Lazard goes under the microscope
A new book is about to expose some dirty secrets about the international investment bank, and has Wall Street drooling with anticipation. Fortune's Adam Lashinsky takes a peek inside the firm.
(Fortune Magazine) -- The international investment bank Lazard has always been synonymous with grand ambition. Long a high-touch shop where rainmakers like Felix Rohatyn and Steven Rattner cast far bigger shadows than the size of their firm seemed to justify, Lazard today is a publicly traded company with a hot stock (it has doubled since its May 2005 IPO), a bigfoot CEO in Bruce Wasserstein and a healthy stake in the white-hot M&A market.
Even the firm's biggest goof of late - Wasserstein's role in activist Carl Icahn's quixotic effort to take over Time Warner (Charts), parent of Fortune's publisher and CNNMoney.com - is looking bright. Lazard pocketed $5 million for advising Icahn and a cut of some $3.4 million more as Icahn has taken profits on his stake.

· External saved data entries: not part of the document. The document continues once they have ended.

(** * c3nav: location identifiers, area containment, search and
      route-constraint translation

    A shallow embedding of [c3nav/mapdata/models/locations.py] and of the
    settings part of [c3nav/site/views.py], with the properties of the
    specification stated over it.

    Python values are modelled as follows.
    - [str] is [string]; only code points below 256 occur in the patterns
      and constants of the program.
    - [int] is [Z].
    - [float] is IEEE 754 binary64, through the executable specification
      [SpecFloat] of the Standard Library at precision 53 and maximal
      exponent 1024 (round to nearest, ties to even).
    - A call that can raise returns [result]: [Ok v] or [Raise e].
    - The database tables are lists in primary-key order, the cached level
      table is a finite map from level names to levels. *)

From Stdlib Require Import ZArith String Ascii List Bool Lia SpecFloat.
From Stdlib Require Import DecimalString DecimalPos Sorted.
From stdpp Require Import base option list gmap strings.

Local Open Scope string_scope.
Local Open Scope list_scope.
Local Open Scope Z_scope.

(** ** Python primitives *)

Module Py.

(** The exceptions that the modelled code can raise. *)
Inductive exn : Type :=
| OverflowError
| ZeroDivisionError
| ValueError.

Inductive result (A : Type) : Type :=
| Ok (v : A)
| Raise (e : exn).
Global Arguments Ok {A} v.
Global Arguments Raise {A} e.

Definition bind {A B : Type} (r : result A) (k : A -> result B) : result B :=
  match r with
  | Ok v => k v
  | Raise e => Raise e
  end.

(** *** Strings *)

(** [c in 'a'..'z'] and the like, on code points. *)
Definition in_range (lo hi c : ascii) : bool :=
  ((N_of_ascii lo <=? N_of_ascii c) && (N_of_ascii c <=? N_of_ascii hi))%N.

Definition is_digit (c : ascii) : bool := in_range "0" "9" c.

(** ASCII lower-casing, the case folding of a case-insensitive
    [LIKE] match. *)
Definition lower_char (c : ascii) : ascii :=
  if in_range "A" "Z" c then ascii_of_N (N_of_ascii c + 32) else c.

Fixpoint lower (s : string) : string :=
  match s with
  | EmptyString => EmptyString
  | String c s' => String (lower_char c) (lower s')
  end.

(** [s.startswith(p)] *)
Definition startswith (s p : string) : bool := String.prefix p s.

(** [needle in hay] on strings. *)
Fixpoint contains (hay needle : string) : bool :=
  String.prefix needle hay ||
  match hay with
  | EmptyString => false
  | String _ hay' => contains hay' needle
  end.

(** [s.split(sep)] for a one-character separator: empty fields are kept,
    and the empty string splits into one empty field. *)
Fixpoint split (sep : ascii) (s : string) : list string :=
  match s with
  | EmptyString => [EmptyString]
  | String c s' =>
      if Ascii.eqb c sep then EmptyString :: split sep s'
      else match split sep s' with
           | w :: ws => String c w :: ws
           | [] => [String c EmptyString]
           end
  end.

(** [s[n:]] *)
Fixpoint drop_chars (n : nat) (s : string) : string :=
  match n, s with
  | O, _ => s
  | S n', String _ s' => drop_chars n' s'
  | S _, EmptyString => EmptyString
  end.

(** [x in t] for a tuple of strings. *)
Definition str_in (x : string) (t : list string) : bool :=
  existsb (String.eqb x) t.

(** [int(s)] for a string of ASCII digits (the only strings the program
    passes to [int]). CPython from 3.11 on refuses a numeral of more than
    [sys.get_int_max_str_digits()] digits, 4300 unless set otherwise, with
    [ValueError]; earlier versions have no bound. The numerals are taken to
    be within the bound: a statement about which exceptions are raised
    says so in a hypothesis. *)
Definition digit_value (c : ascii) : Z :=
  Z.of_N (N_of_ascii c) - 48.

Fixpoint int_of_digits_from (acc : Z) (s : string) : Z :=
  match s with
  | EmptyString => acc
  | String c s' => int_of_digits_from (10 * acc + digit_value c) s'
  end.

Definition int_of_digits (s : string) : Z := int_of_digits_from 0 s.

(** ['%d' % n] for an integer [n]. *)
Definition format_d (n : Z) : string :=
  NilZero.string_of_int (Z.to_int n).

(** *** Floats *)

Definition float : Type := spec_float.

Definition prec : Z := 53.
Definition emax : Z := 1024.

Definition is_zero (x : float) : bool :=
  match x with
  | S754_zero _ => true
  | _ => false
  end.

(** [bool(x)]: every float but the two zeros is true. *)
Definition truthy (x : float) : bool := negb (is_zero x).

(** [x > y] *)
Definition float_gt (x y : float) : bool := SFltb y x.

(** [x <= y] *)
Definition float_le (x y : float) : bool := SFleb x y.

(** [float(n)]: the nearest float, [OverflowError] beyond the range. *)
Definition float_of_int (n : Z) : result float :=
  match binary_normalize prec emax n 0 false with
  | S754_infinity _ => Raise OverflowError
  | f => Ok f
  end.

(** [a / b] on integers: the correctly rounded quotient. CPython raises
    [ZeroDivisionError] for [b = 0] and [OverflowError] when the quotient
    is beyond the range of a float. The operands enter the division as
    integer mantissas with exponent zero; its core aligns them by their
    numbers of digits, so the exact quotient is rounded once, whatever the
    size of the integers. *)
Definition int_truediv (a b : Z) : result float :=
  match a, b with
  | _, Z0 => Raise ZeroDivisionError
  | Z0, _ => Ok (S754_zero (Z.ltb b 0))
  | _, _ =>
      let sa := Z.ltb a 0 in
      let sb := Z.ltb b 0 in
      match SFdiv prec emax (S754_finite sa (Z.to_pos (Z.abs a)) 0)
                            (S754_finite sb (Z.to_pos (Z.abs b)) 0) with
      | S754_infinity _ => Raise OverflowError
      | f => Ok f
      end
  end.

(** [x / y] on floats: [ZeroDivisionError] for a zero divisor, IEEE
    division otherwise. *)
Definition float_truediv (x y : float) : result float :=
  if is_zero y then Raise ZeroDivisionError else Ok (SFdiv prec emax x y).

(** [x * n] for a float [x] and an integer [n]: [n] is converted first. *)
Definition float_mul_int (x : float) (n : Z) : result float :=
  bind (float_of_int n) (fun fn => Ok (SFmul prec emax x fn)).

(** [int(x)]: truncation towards zero; ['%d' % x] converts a float this
    way before printing. *)
Definition int_of_float (x : float) : result Z :=
  match x with
  | S754_zero _ => Ok 0
  | S754_nan => Raise ValueError
  | S754_infinity _ => Raise OverflowError
  | S754_finite s m e =>
      let a := match e with
               | Zneg p => Z.shiftr (Zpos m) (Zpos p)
               | _ => Z.shiftl (Zpos m) e
               end in
      Ok (if s then - a else a)
  end.

End Py.

Import Py.

#[global] Instance result_ret : MRet result := fun _ v => Ok v.
#[global] Instance result_bind : MBind result := fun _ _ k r => Py.bind r k.

(** ** views.py: translation of the route settings *)

Module Views.

(** [ctype_mapping] *)
Definition ctype_mapping : gmap string (list string) :=
  <["yes" := ["up"; "down"]]>
  (<["up" := ["up"]]>
  (<["down" := ["down"]]>
  (<["no" := []]> ∅))).

(** [get_ctypes(prefix, value)] *)
Definition get_ctypes (prefix value : string) : list string :=
  map (fun direction => prefix +:+ "_" +:+ direction)
      (default ["up"; "down"] (ctype_mapping !! value)).

(** [reverse_ctypes(ctypes, name)] *)
Definition reverse_ctypes (ctypes : list string) (name : string) : string :=
  if str_in (name +:+ "_up") ctypes
  then (if str_in (name +:+ "_down") ctypes then "yes" else "up")
  else (if str_in (name +:+ "_down") ctypes then "down" else "no").

(** [request.POST.get(key, dflt)] *)
Definition post_get (post : gmap string string) (key dflt : string) : string :=
  default dflt (post !! key).

(** Lines 152-155 of [main]: [post] is [request.POST]; [stairs],
    [escalators] and [elevators] are the values the three local variables
    hold at that point (defaults, cookie or form). *)
Definition allowed_ctypes (post : gmap string string)
           (stairs escalators elevators : string) : list string :=
  let allowed_ctypes := [""] in
  let allowed_ctypes :=
    allowed_ctypes ++ get_ctypes "stairs" (post_get post "stairs" stairs) in
  let allowed_ctypes :=
    allowed_ctypes ++ get_ctypes "escalator" (post_get post "escalators" escalators) in
  let allowed_ctypes :=
    allowed_ctypes ++ get_ctypes "elevator" (post_get post "elevators" elevators) in
  allowed_ctypes.

End Views.

(** ** locations.py: the data model *)

(** [AreaLocation.LOCATION_TYPES]: the five location types. The field is a
    choice field and [fromfile] rejects every other value. *)
Module LocationType.
Inductive t : Type := level | area | room | roomsegment | poi.

#[global] Instance eq_dec : EqDecision t.
Proof. solve_decision. Defined.
End LocationType.

(** [AreaLocation.LOCATION_TYPES_ORDER] *)
Definition LOCATION_TYPES_ORDER : list LocationType.t :=
  [LocationType.level; LocationType.area; LocationType.room;
   LocationType.roomsegment; LocationType.poi].

(** [titles]: a dictionary from language codes to titles, as its items. *)
Definition Titles : Type := list (string * string).

Module Level.
Record t : Type := Build { name : string; intermediate : bool }.
End Level.

Module LocationGroup.
Record t : Type := Build {
  name : string;
  titles : Titles;
  can_search : bool;
  routing_inclusion : string
}.

(** [LocationGroup.location_id] *)
Definition location_id (self : t) : string := "g:" +:+ name self.
End LocationGroup.

(** The geometry provider: areas of polygons and their intersection. *)
Class Geometry (G : Type) : Type := {
  geom_area : G -> float;
  geom_intersection : G -> G -> G
}.

Module AreaLocation.
Record t (G : Type) : Type := Build {
  name : string;
  titles : Titles;
  location_type : LocationType.t;
  level : string;  (* the name of the level the area lies on *)
  geometry : G;
  groups : list string;
  can_search : bool;
  can_describe : bool;
  routing_inclusion : string
}.
Global Arguments Build {G}.
Global Arguments name {G}.
Global Arguments titles {G}.
Global Arguments location_type {G}.
Global Arguments level {G}.
Global Arguments geometry {G}.
Global Arguments groups {G}.
Global Arguments can_search {G}.
Global Arguments can_describe {G}.
Global Arguments routing_inclusion {G}.

(** [AreaLocation.location_id] *)
Definition location_id {G} (self : t G) : string := name self.

(** [list.index]: the position of the first occurrence. *)
Fixpoint index (x : LocationType.t) (l : list LocationType.t) : option nat :=
  match l with
  | [] => None
  | y :: l' => if decide (y = x) then Some O else S <$> index x l'
  end.

(** [AreaLocation.get_sort_key]: the granularity ordinal. [index] finds
    each of the five types in [LOCATION_TYPES_ORDER] (lemma
    [get_sort_key_index]), so the default is never taken. *)
Definition get_sort_key {G} (arealocation : t G) : nat :=
  default O (index (location_type arealocation) LOCATION_TYPES_ORDER).
End AreaLocation.

Module PointLocation.
Record t : Type := Build { level : Level.t; x : float; y : float }.

(** [PointLocation.location_id]:
    ['c:%s:%d:%d' % (self.level.name, self.x*100, self.y*100)] *)
Definition location_id (self : t) : result string :=
  x100 ← float_mul_int (x self) 100;
  xd ← int_of_float x100;
  y100 ← float_mul_int (y self) 100;
  yd ← int_of_float y100;
  Ok ("c:" +:+ Level.name (level self) +:+ ":" +:+ format_d xd
           +:+ ":" +:+ format_d yd).
End PointLocation.

(** The three kinds of locations. *)
Inductive Location (G : Type) : Type :=
| Point (p : PointLocation.t)
| Area (a : AreaLocation.t G)
| Group (g : LocationGroup.t).
Global Arguments Point {G} p.
Global Arguments Area {G} a.
Global Arguments Group {G} g.

Definition location_id {G} (l : Location G) : result string :=
  match l with
  | Point p => PointLocation.location_id p
  | Area a => Ok (AreaLocation.location_id a)
  | Group g => Ok (LocationGroup.location_id g)
  end.

(** The map data: the cached level table ([get_levels_cached()]) and the
    two tables of locations ([AreaLocation.objects],
    [LocationGroup.objects]). *)
Record MapData (G : Type) : Type := {
  levels : gmap string Level.t;
  arealocations : list (AreaLocation.t G);
  locationgroups : list LocationGroup.t
}.
Global Arguments levels {G}.
Global Arguments arealocations {G}.
Global Arguments locationgroups {G}.

(** ** The coordinate pattern

    [re.match('^c:(?P<level>[a-z0-9-_]+):(?P<x>[0-9]+):(?P<y>[0-9]+)$', name)].
    Each repetition is followed by a character outside its class (the colon)
    or by the end, so a match takes the longest run of each class. Without
    the MULTILINE flag, [$] matches at the end and before a newline that ends
    the string. *)

Definition is_level_char (c : ascii) : bool :=
  in_range "a" "z" c || in_range "0" "9" c
  || Ascii.eqb c "-" || Ascii.eqb c "_".
(** [CLASSIFICATION_RULES], lines 44-231: order matters, first match wins. *)
Definition CLASSIFICATION_RULES : list rule :=
  [rule_owner_statement;
   rule_owner_ledger;
   rule_owner_letter;
   rule_owner_arc_submission;
   rule_governing_ccr;
   rule_governing_bylaws;
   rule_governing_rules;
   rule_governing_arc_guidelines;
   rule_community_minutes;
   rule_community_newsletter;
   rule_community_announcement;
   rule_community_directory;
   rule_board_financial;
   rule_board_delinquency;
   rule_board_insurance;
   rule_board_contracts;
   rule_board_legal;
   rule_staff_bids;
   rule_staff_violations;
   rule_staff_work_orders;
   rule_staff_correspondence;
   rule_staff_vendor].

(** The inner loops of [classify_document] (lines 261-271): does one of
    the patterns [re.search] the text, with [re.IGNORECASE]; the first
    hit breaks out of the loop. *)
Fixpoint any_search (pats : list string) (text : string) : res bool :=
  match pats with
  | [] => ret false
  | p :: ps =>
      mo <- Re.re_search p text true ;;
      match mo with
      | Some _ => ret true
      | None => any_search ps text
      end
  end.

(** One iteration of the rule loop (lines 258-271): the path patterns,
    and the name patterns only if no path pattern matched. *)
Definition rule_matches (r : rule) (path_lower name_lower : string) : res bool :=
  matched <- any_search (path_patterns r) path_lower ;;
  if matched then ret true else any_search (name_patterns r) name_lower.

(** The rule loop (lines 257-277). *)
Fixpoint classify_rules (rules : list rule) (path_lower name_lower : string)
  : res (string * string) :=
  match rules with
  | [] => ret ("uncategorized", "staff_only")%string
  | r :: rs =>
      matched <- rule_matches r path_lower name_lower ;;
      if matched then ret (category r, access_level r)
      else classify_rules rs path_lower name_lower
  end.

(** [x.lower() if x else ''] (lines 254-255). *)
Definition lower_or_empty (x : option string) : string :=
  match x with
  | Some s => if truthy x then str_lower s else ""
  | None => ""
  end.

(** [classify_document(path, name)], lines 249-277. *)
Definition classify_document (path name : option string) : res (string * string) :=
  classify_rules CLASSIFICATION_RULES (lower_or_empty path) (lower_or_empty name).

(** ** Abstract specification *)

(** A pattern of the table compiles and matches somewhere in the text. *)
Definition pat_matches (p text : string) : Prop :=
  exists r, Re.compile p = Some r /\ Re.matches true r (chars text).

(** A rule applies: one of its path patterns matches the path or one of
    its name patterns matches the name (a flat "or"). *)
Definition rule_hits (r : rule) (pl nl : string) : Prop :=
  Exists (fun p => pat_matches p pl) (path_patterns r) \/
  Exists (fun p => pat_matches p nl) (name_patterns r).

Definition default_result : string * string := ("uncategorized", "staff_only").

(** What classification promises: the category and access level of the
    first rule that applies, or the default when none applies. *)
Definition classify_spec (rules : list rule) (pl nl : string) (out : string * string) : Prop :=
  (exists pre r post, rules = (pre ++ r :: post)%list /\
     Forall (fun r' => ~ rule_hits r' pl nl) pre /\ rule_hits r pl nl /\
     out = (category r, access_level r)) \/
  (Forall (fun r => ~ rule_hits r pl nl) rules /\ out = default_result).

(** ** Decision procedures and their correctness *)

Definition compiles (p : string) : bool :=
  match Re.compile p with Some _ => true | None => false end.

Definition rule_ok (r : rule) : bool := forallb compiles (path_patterns r ++ name_patterns r).

Definition pat_hit (p text : string) : bool :=
  match Re.compile p with
  | Some r => match Re.search true r (chars text) with Some _ => true | None => false end
  | None => false
  end.

Definition rule_hit (r : rule) (pl nl : string) : bool :=
  existsb (fun p => pat_hit p pl) (path_patterns r) || existsb (fun p => pat_hit p nl) (name_patterns r).

Lemma pat_hit_iff p text : pat_hit p text = true <-> pat_matches p text.
Proof.
  unfold pat_hit, pat_matches. destruct (Re.compile p) as [r|]; split.
  - intros H. exists r. split; [reflexivity|].
    destruct (Re.search true r (chars text)) as [mo|] eqn:E; [|discriminate].
    apply Re.search_Some in E as (Hs & Hsem & _). exists (Re.mo_start mo), (Re.mo_end mo). auto.
  - intros (r' & E & Hm). injection E as <-.
    destruct (Re.search true r (chars text)) eqn:E; [reflexivity|].
    apply Re.search_None_iff in E. contradiction.
  - discriminate.
  - intros (r' & E & _). discriminate.
Qed.
(* ===== verification/Harness.v ===== *)
(** * The query test harness

    src/scripts/run_300_tests.py: the table [TEST_QUERIES] (verbatim),
    the four result evaluators ([evaluate_homeowner_result],
    [evaluate_document_result], [evaluate_unified_result],
    [evaluate_edge_case]), the choice of endpoint and evaluator for a
    query, and the statistics [run_tests] accumulates.  [test_endpoint]
    turns the outcome of [requests.get] into the result dict; the GET
    itself and the clock are the section variable [server]; a response
    body is a JSON value ([json]) with Python's [dict.get], truthiness,
    [len] and slicing on it (Json.v).  The progress lines, [time.sleep]
    and the results file are not modelled. *)

From Stdlib Require Import String Ascii List Arith ZArith Lia Bool.
From S2P Require Import Prelude Client Json.
Import ListNotations.
Import Client Json.
Open Scope py_scope.
Open Scope string_scope.

Module Harness.


(** [v[:n]] as a string of the details: a string is cut, a list is cut
    (and shown by Python's [str]), anything else raises. *)
Inductive details :=
| DStr (s : string)
| DList (l : list json).

Definition jslice (v : json) (n : nat) : res details :=
  match v with
  | JStr s => ret (DStr (str_take n s))
  | JArr l => ret (DList (firstn n l))
  | _ => raise TypeError
  end.

(** ** Results and evaluators *)

(** The dict [test_endpoint] returns. *)
Record test_result := mk_result {
  status_code : Z;
  elapsed_ms : Z;
  response : json;      (** [resp.json()] or [None] *)
  error : option string
}.

Definition status := string.

Definition http_error (r : test_result) : status * details :=
  ("ERROR", DStr ("HTTP " ++ show (status_code r))).
(** [json_match = re.search(r'\{[\s\S]*\}', content)] and
    [json_match.group()] *)
Definition json_span (content : string) : res (option string) :=
  mo <- Re.re_search "\{[\s\S]*\}" content false ;;
  ret (option_map (fun m => Re.match_str m content) mo).

(** ** The view of the result that [calculate_confidence_score] reads *)

(** [x.get(k, '') or ''] followed by [.lower()]: a falsy value is [''],
    a string is itself, any other value has no [.lower()]. *)
Definition str_view (v : json) : res (option string) :=
  if jtruthy v then match v with JStr s => ret (Some s) | _ => raise AttributeError end
  else ret (Some "").

(** The answer is passed to [re.search] (factor 2, numeric questions
    only) and to [.split()] (factor 5): [None] raises there (in
    Answer.v); another non-string value raises here, [TypeError] in
    [re.search] for a numeric question, [AttributeError] in [.split()]
    otherwise (the factors between them raise [AttributeError] or
    nothing). *)
Definition answer_view (query : string) (v : json) : res (option string) :=
  match v with
  | JStr s => ret (Some s)
  | JNull => ret None
  | _ => raise (if existsb (fun kw => str_contains kw (str_lower query)) numeric_questions
                then TypeError else AttributeError)
  end.

(** [source_section] is only tested for truthiness. *)
Definition section_view (v : json) : option string :=
  if jtruthy v then Some "section" else None.

Definition conf_view (r : list (string * json)) (query : string) : res jobj :=
  q <- str_view (jfind_d "quote" r (JStr "")) ;;
  a <- answer_view query (jfind_d "answer" r (JStr "")) ;;
  d <- str_view (jfind_d "source_document" r (JStr "")) ;;
  ret [("quote", q); ("answer", a); ("source_section", section_view (jfind_d "source_section" r JNull));
       ("source_document", d)].

(** [result['confidence'] in ['high', 'medium', 'low']] *)
Definition is_level (v : json) : bool :=
  match v with JStr c => existsb (String.eqb c) ["high"; "medium"; "low"] | _ => false end.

What's more, Wasserstein's embrace of Icahn doesn't seem to have hurt the firm's standing with corporate clients. Lazard (Charts) is advising utility TXU (Charts) and retailer Dollar General (Charts) in their multibillion-dollar sales to buyout icon KKR.
Now Lazard is about to be treated to another dose of outsized attention: It is the subject of a new meticulously researched and titillatingly provocative book that chronicles the firm's illustrious ups and downs.
The 712-page tome, The Last Tycoons, is already the talk of Wall Street, though it won't be released until April 3. (In mid-March it hit No. 65 on Amazon.com's bestseller list; the only higher-ranked unreleased book was the next Harry Potter installment.)
The book, by ex-Lazard banker William D. Cohan, is packed with juicy tidbits and allegations about Rohatyn's affairs (a former girlfriend says he had a dalliance with Jackie O), Rattner's spats with fellow vacation-home owners in Martha's Vineyard (he persuaded client Brian Roberts of Comcast to buy out an objectionable neighbor) and the firm's dysfunctional inner workings.
Curiosity about Lazard abounds, in large part because the firm's DNA is sprinkled around the Street (see box). Rattner, for example, is now managing principal at Quadrangle Group, which he formed when he left Lazard in 2000. He also occasionally picks up fees advising old Lazard client Comcast (Charts), and he's currently advising the New York Times Co., which is fighting with a portfolio manager at Morgan Stanley. (Times CEO and Rattner pal Arthur Sulzberger recently yanked his family's assets from Morgan Stanley.)
Other prominent ex-Lazardians include Tim Collins, who founded buyout shop Ripplewood; Gerald Rosenfeld, who helms the North American branch of Rothschild; and Michael Price, the telecom powerhouse at Evercore Partners. (Rattner and Rohatyn, each of whom spoke extensively with Cohan, declined comment for this article.)
The late '90s were a tough time for Lazard; its failure to scale up its business left it a pipsqueak compared with behemoths like Goldman, Morgan Stanley and Merrill Lynch. Now the old firm appears to be back in form. Revenues were up 16 percent last year to $1.6 billion, and if the M&A market dries up, Lazard will be able to count on its bankruptcy advisory business. Wasserstein, who did not cooperate for the book, declined to comment to Fortune.
As for author Cohan - who left Lazard on good terms in 1995 and later worked at Merrill Lynch and J.P. Morgan Chase - he's on to his next project. Doubleday has agreed to buy his biography of David Wittig, the former Fortune cover boy (Nov. 24, 1986) and ex-CEO of the Kansas utility Westar, whose conviction on charges including wire fraud and money laundering was recently overturned. It remains to be seen if Wittig can rebound the way Lazard has.